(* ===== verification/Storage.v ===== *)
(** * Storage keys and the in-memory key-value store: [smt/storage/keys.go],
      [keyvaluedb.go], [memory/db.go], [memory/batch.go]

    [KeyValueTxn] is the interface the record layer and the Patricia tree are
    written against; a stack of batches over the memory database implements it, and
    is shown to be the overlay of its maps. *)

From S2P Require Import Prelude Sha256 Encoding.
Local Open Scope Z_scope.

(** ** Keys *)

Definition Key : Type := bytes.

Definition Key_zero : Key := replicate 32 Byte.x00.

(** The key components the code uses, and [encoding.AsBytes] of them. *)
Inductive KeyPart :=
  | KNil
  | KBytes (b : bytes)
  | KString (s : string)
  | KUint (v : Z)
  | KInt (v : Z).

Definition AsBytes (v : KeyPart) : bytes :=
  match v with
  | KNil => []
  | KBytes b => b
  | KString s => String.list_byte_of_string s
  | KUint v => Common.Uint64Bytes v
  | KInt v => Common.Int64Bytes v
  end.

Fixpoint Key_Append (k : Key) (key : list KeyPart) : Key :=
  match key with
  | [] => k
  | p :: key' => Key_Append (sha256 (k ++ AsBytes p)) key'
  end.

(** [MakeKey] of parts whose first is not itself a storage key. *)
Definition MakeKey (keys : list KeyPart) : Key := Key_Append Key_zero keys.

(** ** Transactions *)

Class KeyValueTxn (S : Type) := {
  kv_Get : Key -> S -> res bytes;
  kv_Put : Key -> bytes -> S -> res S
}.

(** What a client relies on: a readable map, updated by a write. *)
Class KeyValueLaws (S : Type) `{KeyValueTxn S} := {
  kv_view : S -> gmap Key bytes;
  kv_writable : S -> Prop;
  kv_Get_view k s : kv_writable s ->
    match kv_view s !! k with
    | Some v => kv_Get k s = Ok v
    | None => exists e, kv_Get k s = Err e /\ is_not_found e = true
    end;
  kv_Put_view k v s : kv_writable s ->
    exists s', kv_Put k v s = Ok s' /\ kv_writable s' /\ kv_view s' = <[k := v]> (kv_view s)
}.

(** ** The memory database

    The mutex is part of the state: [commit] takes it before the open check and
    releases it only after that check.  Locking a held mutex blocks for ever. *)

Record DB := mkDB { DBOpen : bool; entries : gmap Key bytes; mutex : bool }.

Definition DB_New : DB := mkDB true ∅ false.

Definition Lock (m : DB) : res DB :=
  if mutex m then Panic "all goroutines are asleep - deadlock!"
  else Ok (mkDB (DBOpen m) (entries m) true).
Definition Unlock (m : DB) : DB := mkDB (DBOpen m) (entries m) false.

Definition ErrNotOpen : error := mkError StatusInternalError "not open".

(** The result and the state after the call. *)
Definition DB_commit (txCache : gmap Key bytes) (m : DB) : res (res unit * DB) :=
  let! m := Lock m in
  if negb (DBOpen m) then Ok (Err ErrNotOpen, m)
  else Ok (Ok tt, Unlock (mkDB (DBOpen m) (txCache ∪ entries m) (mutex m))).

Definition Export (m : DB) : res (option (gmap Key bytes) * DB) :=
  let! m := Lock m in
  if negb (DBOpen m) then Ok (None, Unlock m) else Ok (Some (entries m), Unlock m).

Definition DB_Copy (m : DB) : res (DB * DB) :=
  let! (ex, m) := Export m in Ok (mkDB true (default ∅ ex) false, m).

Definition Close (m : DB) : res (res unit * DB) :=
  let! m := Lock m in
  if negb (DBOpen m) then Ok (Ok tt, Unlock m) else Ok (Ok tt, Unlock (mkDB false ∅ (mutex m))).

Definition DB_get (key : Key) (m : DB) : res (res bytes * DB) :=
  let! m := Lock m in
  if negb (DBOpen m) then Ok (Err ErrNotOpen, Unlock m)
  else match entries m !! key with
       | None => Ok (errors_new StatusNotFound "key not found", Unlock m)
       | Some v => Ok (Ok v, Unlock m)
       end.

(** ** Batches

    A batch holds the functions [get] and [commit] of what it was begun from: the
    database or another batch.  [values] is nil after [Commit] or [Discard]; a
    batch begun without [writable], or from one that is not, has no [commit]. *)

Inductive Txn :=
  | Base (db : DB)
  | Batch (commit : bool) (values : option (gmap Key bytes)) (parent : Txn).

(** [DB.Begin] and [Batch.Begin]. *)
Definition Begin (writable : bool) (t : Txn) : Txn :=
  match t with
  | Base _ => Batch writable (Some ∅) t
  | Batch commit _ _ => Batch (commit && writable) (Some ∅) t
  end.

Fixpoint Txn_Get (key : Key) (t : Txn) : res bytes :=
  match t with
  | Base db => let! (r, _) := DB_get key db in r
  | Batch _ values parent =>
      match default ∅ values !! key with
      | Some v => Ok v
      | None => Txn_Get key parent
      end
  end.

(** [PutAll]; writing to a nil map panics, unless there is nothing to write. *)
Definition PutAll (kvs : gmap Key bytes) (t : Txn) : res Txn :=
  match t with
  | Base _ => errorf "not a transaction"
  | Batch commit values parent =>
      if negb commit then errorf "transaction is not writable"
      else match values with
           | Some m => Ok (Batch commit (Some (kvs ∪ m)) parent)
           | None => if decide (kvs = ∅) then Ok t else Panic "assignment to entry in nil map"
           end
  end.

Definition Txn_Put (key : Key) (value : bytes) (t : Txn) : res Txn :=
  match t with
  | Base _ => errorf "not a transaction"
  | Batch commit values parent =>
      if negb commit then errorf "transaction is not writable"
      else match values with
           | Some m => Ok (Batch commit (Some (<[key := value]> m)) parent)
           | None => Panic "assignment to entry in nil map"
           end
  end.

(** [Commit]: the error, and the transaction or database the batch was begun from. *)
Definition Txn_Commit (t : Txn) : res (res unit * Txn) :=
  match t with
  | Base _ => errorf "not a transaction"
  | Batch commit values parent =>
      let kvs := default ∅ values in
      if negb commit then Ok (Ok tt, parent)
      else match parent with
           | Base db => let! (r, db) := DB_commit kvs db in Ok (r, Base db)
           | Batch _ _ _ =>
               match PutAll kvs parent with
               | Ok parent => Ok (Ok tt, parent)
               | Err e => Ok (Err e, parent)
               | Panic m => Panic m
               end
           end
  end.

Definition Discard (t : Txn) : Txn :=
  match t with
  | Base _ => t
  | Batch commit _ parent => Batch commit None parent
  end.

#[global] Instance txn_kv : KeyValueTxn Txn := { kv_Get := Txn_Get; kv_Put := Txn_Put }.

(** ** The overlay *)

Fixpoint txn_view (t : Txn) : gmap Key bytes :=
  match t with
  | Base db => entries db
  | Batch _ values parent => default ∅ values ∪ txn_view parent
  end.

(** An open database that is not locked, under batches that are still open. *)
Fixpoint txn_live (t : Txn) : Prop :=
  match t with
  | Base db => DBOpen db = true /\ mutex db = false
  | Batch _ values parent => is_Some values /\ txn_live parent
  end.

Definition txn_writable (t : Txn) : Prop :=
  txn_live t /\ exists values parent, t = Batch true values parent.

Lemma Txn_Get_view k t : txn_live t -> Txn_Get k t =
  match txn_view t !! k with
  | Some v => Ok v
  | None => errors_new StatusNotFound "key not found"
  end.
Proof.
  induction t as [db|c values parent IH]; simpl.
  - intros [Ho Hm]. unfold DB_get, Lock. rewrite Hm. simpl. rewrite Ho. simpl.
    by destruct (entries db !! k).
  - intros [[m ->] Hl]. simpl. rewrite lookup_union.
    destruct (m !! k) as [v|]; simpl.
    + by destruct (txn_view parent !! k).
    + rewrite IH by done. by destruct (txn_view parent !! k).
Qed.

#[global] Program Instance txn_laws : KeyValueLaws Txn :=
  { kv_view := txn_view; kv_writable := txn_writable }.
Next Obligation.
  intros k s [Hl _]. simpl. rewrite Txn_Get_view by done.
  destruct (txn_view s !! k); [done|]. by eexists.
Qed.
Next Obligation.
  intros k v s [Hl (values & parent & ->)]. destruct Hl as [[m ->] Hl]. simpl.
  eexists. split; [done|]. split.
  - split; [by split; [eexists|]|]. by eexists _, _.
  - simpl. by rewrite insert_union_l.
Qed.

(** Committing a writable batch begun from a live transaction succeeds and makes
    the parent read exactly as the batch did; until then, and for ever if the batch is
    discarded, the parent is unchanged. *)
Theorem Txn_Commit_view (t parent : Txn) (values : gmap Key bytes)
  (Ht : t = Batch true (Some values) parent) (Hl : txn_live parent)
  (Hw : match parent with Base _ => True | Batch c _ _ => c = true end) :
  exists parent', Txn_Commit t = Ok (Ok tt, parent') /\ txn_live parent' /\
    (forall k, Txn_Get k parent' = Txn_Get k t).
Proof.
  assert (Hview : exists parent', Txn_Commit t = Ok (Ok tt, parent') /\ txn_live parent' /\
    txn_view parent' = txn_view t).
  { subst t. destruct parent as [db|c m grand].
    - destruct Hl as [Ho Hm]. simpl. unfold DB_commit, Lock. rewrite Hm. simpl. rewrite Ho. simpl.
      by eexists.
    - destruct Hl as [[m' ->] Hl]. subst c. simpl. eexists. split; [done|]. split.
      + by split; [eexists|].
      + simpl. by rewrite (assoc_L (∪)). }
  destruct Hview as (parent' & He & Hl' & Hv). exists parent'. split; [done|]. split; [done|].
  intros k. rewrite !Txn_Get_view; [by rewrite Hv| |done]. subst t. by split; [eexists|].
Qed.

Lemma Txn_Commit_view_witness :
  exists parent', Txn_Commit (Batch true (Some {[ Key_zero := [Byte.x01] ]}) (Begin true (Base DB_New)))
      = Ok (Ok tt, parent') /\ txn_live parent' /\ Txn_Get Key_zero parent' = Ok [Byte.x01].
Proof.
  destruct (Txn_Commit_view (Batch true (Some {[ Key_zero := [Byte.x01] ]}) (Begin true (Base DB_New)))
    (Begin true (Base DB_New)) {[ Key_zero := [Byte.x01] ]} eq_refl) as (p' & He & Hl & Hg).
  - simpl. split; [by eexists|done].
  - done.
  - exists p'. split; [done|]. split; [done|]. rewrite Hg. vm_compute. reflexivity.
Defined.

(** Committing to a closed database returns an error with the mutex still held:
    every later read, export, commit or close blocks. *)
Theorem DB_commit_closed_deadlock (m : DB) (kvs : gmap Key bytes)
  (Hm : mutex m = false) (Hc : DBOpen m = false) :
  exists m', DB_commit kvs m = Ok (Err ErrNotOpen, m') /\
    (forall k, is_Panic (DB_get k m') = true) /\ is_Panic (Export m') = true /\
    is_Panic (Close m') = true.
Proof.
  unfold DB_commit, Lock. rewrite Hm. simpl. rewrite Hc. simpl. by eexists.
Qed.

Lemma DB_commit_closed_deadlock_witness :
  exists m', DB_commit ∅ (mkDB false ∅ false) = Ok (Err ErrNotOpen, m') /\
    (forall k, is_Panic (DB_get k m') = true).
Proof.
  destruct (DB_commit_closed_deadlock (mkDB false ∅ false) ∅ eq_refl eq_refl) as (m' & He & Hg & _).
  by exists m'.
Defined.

_ _ _ _ _

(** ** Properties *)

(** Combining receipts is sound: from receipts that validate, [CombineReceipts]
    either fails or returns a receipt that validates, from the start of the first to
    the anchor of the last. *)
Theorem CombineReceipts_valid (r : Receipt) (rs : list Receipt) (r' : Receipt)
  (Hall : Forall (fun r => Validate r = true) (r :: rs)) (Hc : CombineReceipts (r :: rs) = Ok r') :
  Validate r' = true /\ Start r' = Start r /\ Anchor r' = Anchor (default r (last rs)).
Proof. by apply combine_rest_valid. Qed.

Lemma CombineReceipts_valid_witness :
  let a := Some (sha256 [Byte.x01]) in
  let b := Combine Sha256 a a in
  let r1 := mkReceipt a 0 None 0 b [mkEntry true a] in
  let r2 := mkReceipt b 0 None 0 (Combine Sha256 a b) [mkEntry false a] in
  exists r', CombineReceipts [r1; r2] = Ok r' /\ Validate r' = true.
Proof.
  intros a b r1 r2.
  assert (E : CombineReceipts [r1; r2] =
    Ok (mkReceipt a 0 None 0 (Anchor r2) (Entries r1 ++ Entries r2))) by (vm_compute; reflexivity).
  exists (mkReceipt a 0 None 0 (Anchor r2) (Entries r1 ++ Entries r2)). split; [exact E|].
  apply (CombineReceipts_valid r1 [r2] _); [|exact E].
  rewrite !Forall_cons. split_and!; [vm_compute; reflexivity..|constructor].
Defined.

_ _ _ _ _

• WHAT IS NEEDED
Beginning at the line above with "(* ===== verification/Storage.v ===== *)" and finishing at the line with "is shown to", return each line exactly and return nothing else.

• WRITTEN SOLUTION
(* ===== verification/Storage.v ===== *)
(** * Storage keys and the in-memory key-value store: [smt/storage/keys.go],
      [keyvaluedb.go], [memory/db.go], [memory/batch.go]

    [KeyValueTxn] is the interface the record layer and the Patricia tree are
    written against; a stack of batches over the memory database implements it, and
    is shown to be the overlay of its maps. *)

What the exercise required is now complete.